Man vs. Society - The Lords of Borsis Necron court intrigue played straight, with a sprinkle of delusion on the side. Since this story revolves entirely around the schemings and plottings of necron(tyr) society, with changes in dynastic hierarchy as the final objective, it fits best here.
Man vs. Technology - Indomitus This is an awkward placement, since Indomitus was not, well... a compelling story, with most of its tropes not being explored beyond their first introduction. But it is the most bare-bones way of describing this book's premise. Humans battling a robotic malignancy, albeit with a Bolivian Army Ending, which doesn't conclude the plot in either direction 😞
Man vs. Man - The Twice-Dead King: Ruin Ruin is an exceptionally deep novel, and fits every conflict listed here. It was the hardest one to place, because it's not so much choosing the one that goes best, rather crossing off every other conflict not central to the story. Both gods and the absence-of-gods are a problem in Ruin, as well as nature and technology, but they're not at the heart of Oltyx's problem. Society could be a big one, since Oltyx is an exile - but he’s not trying to antagonize his society throughout Ruin, he's trying to work with it, or at least save it from doom. Self and reality both count, but fit better with other stories in the Nate Crowley corpus. So man vs. man it is. His most important clashes are all with individuals ('man') - Djoseras, Unnas, Hemiun, arguably Yenekh in reserve - and by the end, his crownworld is overrun by the Imperium, who will become the antagonists for the second part of his tale. Man vs. 'Man', with a capital M.
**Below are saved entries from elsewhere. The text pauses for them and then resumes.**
(** * Fragmentation of a periodic framework into SBUs and linkers

    A shallow embedding of
    [molSimplify/Informatics/MOF/fragment_MOFs_for_pormake.py]:
    [periodic_checker], [branch], [identify_main_chain],
    [get_molcif_cycles_no_metal], [breakdown_MOF], [prepare_initial_SBU],
    [identify_lc_atoms], [identify_short_linkers] and [make_MOF_fragments].

    Conventions of the embedding.
    - Atom indices are [nat]; a Python [set] of indices is a [gset nat], and
      [list(s)] / iteration over a set is [elements s] (Python leaves that
      order unspecified; no statement below depends on it).
    - The adjacency matrix is a dense [list (list nat)]; an entry different
      from 0 is a bond.
    - Coordinates are exact rationals.  The source computes with binary
      floating point; distances are compared through their squares, so no
      square root is taken.
    - The file system is an initial set of paths plus the trace of the
      writes performed so far.
    - Index lookups are total and return a default outside the range (Python
      raises [IndexError] there); [wf_mol] states the shape under which every
      index the code derives from the structure is in range. *)

From Stdlib Require Import QArith Qround.
From stdpp Require Import gmap strings list fin_maps pretty sorting.
Close Scope Q_scope.

(** ** Python values, exceptions and results *)

Inductive exn :=
| NameError | ValueError | KeyError | RecursionError | NetworkXNoPath.

Inductive res (A : Type) :=
| Ok (a : A)
| Raise (e : exn).
Arguments Ok {A} a.
Arguments Raise {A} e.

#[global] Instance res_ret : MRet res := fun A a => Ok a.
#[global] Instance res_bind : MBind res := fun A B k r =>
  match r with
  | Ok a => k a
  | Raise e => Raise e
  end.

(** What a Python function hands back: [None], an [int], or a pair. *)
Inductive pyval :=
| PyNone
| PyInt (z : Z)
| PyTuple2 (a b : pyval).

(** A path argument of the source: [False] by default, else a string.
    Python's truth value of a string is its non-emptiness. *)
Inductive pypath :=
| PFalse
| PStr (s : string).

Definition truthy (p : pypath) : bool :=
  match p with
  | PFalse => false
  | PStr s => negb (String.eqb s "")
  end.

Definition path_str (p : pypath) : string :=
  match p with
  | PFalse => ""
  | PStr s => s
  end.

(** ** Strings *)

Definition upper_ascii (c : Ascii.ascii) : Ascii.ascii :=
  let n := Ascii.nat_of_ascii c in
  if (97 <=? n) && (n <=? 122) then Ascii.ascii_of_nat (n - 32) else c.

Fixpoint upper (s : string) : string :=
  match s with
  | EmptyString => EmptyString
  | String c r => String (upper_ascii c) (upper r)
  end.

(** [sep.join(l)] *)
Fixpoint join (sep : string) (l : list string) : string :=
  match l with
  | [] => ""
  | [x] => x
  | x :: r => x +:+ sep +:+ join sep r
  end.

(** [needle in hay] for strings. *)
Fixpoint contains (needle hay : string) : bool :=
  String.prefix needle hay ||
  match hay with
  | EmptyString => false
  | String _ r => contains needle r
  end.

(** [str(s)] of a set of integers. *)
Definition str_set (s : gset nat) : string :=
  match elements s with
  | [] => "set()"
  | l => "{" +:+ join ", " (pretty <$> l) +:+ "}"
  end.

(** The line feed the source writes as a backslash escape. *)
Definition nl : string := String (Ascii.ascii_of_nat 10) EmptyString.

Definition slash : Ascii.ascii := Ascii.ascii_of_nat 47.

(** [s.endswith('/')] and [s[:-1]] *)
Fixpoint ends_with_slash (s : string) : bool :=
  match s with
  | EmptyString => false
  | String c EmptyString => Ascii.eqb c slash
  | String _ r => ends_with_slash r
  end.

Fixpoint drop_last (s : string) : string :=
  match s with
  | EmptyString => EmptyString
  | String c EmptyString => EmptyString
  | String c r => String c (drop_last r)
  end.

(** [os.path.basename]: what follows the last slash. *)
Fixpoint basename_from (acc s : string) : string :=
  match s with
  | EmptyString => acc
  | String c r =>
      if Ascii.eqb c slash then basename_from EmptyString r
      else basename_from (acc +:+ String c EmptyString) r
  end.

Definition basename (s : string) : string := basename_from EmptyString s.

(** [s.strip(chars)]: leading and trailing characters of [chars] go. *)
Fixpoint lstrip_list (chars : list Ascii.ascii) (l : list Ascii.ascii) : list Ascii.ascii :=
  match l with
  | [] => []
  | c :: r => if bool_decide (c ∈ chars) then lstrip_list chars r else c :: r
  end.

Definition strip (chars s : string) : string :=
  let cs := String.list_ascii_of_string chars in
  String.string_of_list_ascii
    (rev (lstrip_list cs (rev (lstrip_list cs (String.list_ascii_of_string s))))).

(** ** Atoms, molecules and the bond graph *)

Definition point : Type := Q * Q * Q.
Definition origin : point := (0%Q, 0%Q, 0%Q).

Record atom3D := mk_atom3D { sym : string; xyz : point }.

Definition matrix : Type := list (list nat).
Definition cell : Type := list point.

Record mol3D := mk_mol3D { atoms : list atom3D; graph : matrix }.

Definition no_atom : atom3D := mk_atom3D "" origin.

Definition natoms (m : mol3D) : nat := length (atoms m).
Definition getAtom (m : mol3D) (i : nat) : atom3D := nth i (atoms m) no_atom.
Definition addAtom (m : mol3D) (a : atom3D) : mol3D :=
  mk_mol3D (atoms m ++ [a]) (graph m).
Definition set_graph (m : mol3D) (g : matrix) : mol3D := mk_mol3D (atoms m) g.
Definition symbol (a : atom3D) : string := sym a.
Definition coords (a : atom3D) : point := xyz a.
Definition setcoords (a : atom3D) (p : point) : atom3D := mk_atom3D (sym a) p.

Definition entry (g : matrix) (i j : nat) : nat := nth j (nth i g []) 0.

(** Column indices of the non-zero entries of a row, ascending:
    [np.nonzero(row)]. *)
Fixpoint nonzero_from (j : nat) (row : list nat) : list nat :=
  match row with
  | [] => []
  | x :: r => if (x =? 0) then nonzero_from (S j) r else j :: nonzero_from (S j) r
  end.

Definition nonzero_row (row : list nat) : list nat := nonzero_from 0 row.

Definition bonded (g : matrix) (i : nat) : list nat := nonzero_row (nth i g []).

(** [g[np.ix_(idx, idx)]] *)
Definition ix_ (g : matrix) (idx : list nat) : matrix :=
  (fun i => (fun j => entry g i j) <$> idx) <$> idx.

(** The pairs [(row, col)] of the non-zero entries, row by row:
    the rows and columns of [csg.nonzero()] zipped. *)
Definition nonzero_pairs (g : matrix) : list (nat * nat) :=
  concat (imap (fun i row => (fun j => (i, j)) <$> nonzero_row row) g).

(** A structure is well formed when the graph is square over its atoms. *)
Definition wf_mol (m : mol3D) : Prop :=
  length (graph m) = natoms m /\
  Forall (fun row => length row = natoms m) (graph m).

(** [mol3D.getBondedAtoms] and [mol3D.getBondedAtomsSmart] are not in the
    files at hand.  Modelled from the spec: the bonded neighbours of an atom
    are the atoms its row of the adjacency matrix marks. *)
Definition getBondedAtoms (m : mol3D) (i : nat) : list nat := bonded (graph m) i.
Definition getBondedAtomsSmart (m : mol3D) (i : nat) : list nat := bonded (graph m) i.

(** ** The file system *)

Inductive event :=
| Mkdir (p : string)
| Append (p : string) (text : string)
| WriteXYZandGraph (p : pypath) (labels : list string) (c : cell)
    (fcoords : list point) (g : matrix)
| WriteGraph (xyzname : string) (labels : list string) (g : matrix)
| WriteXYZ (xyzname : string) (m : mol3D) (header : string).

Record FS := mk_FS {
  fs_dirs : gset string;
  fs_files : gset string;
  trace : list event }.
Man vs. Self - The Twice-Dead King: Reign Again, this could have gone elsewhere. In man vs. reality, perhaps, or the god-related ones. But the self is where the conflict of Reign truly lies, since Oltyx's greatest obstacle is himself, and it is his inability to accept that which brings his dynasty close to destruction. Thank goodness he got over that one.
Man vs. Reality - Severed The emotional and philosophical core of this novella relies on it. Zahndrekh's inability to see the world as it is brings about the whole plot, and is at the centre of all of Obyron's musings. Interestingly, reality does not win at the end, at least not what necrons envision reality to be: a place of cold hard facts, with no room for emotion. Zahndrekh would rather dream the impossible dream, which might be the healthier way to deal with their situation.
Man vs. God - The Infinite and the Divine 🚨 𝔻𝕆 ℕ𝕆𝕋 𝔹𝔼 𝔻𝔼ℂ𝔼𝕀𝕍𝔼𝔻 🚨
Man vs. No God - Crusade: Pariah Nexus Not a novel, not 100% about necrons, not even out yet as of now (Dec 2023). This is an inherently problematic conflict for WH40K, because gods are very real and very present in that universe... here I'm only thinking about the necron perspective, and the civil war unfolding in their lore. They banded together in a shared purpose eons ago, destroying the Old Ones who oppressed them, and sundering the star gods who subjected them to biotransference. Now they are as antigod as they could be, and they did not retain their bonds, they have once again turned on each other. So it goes.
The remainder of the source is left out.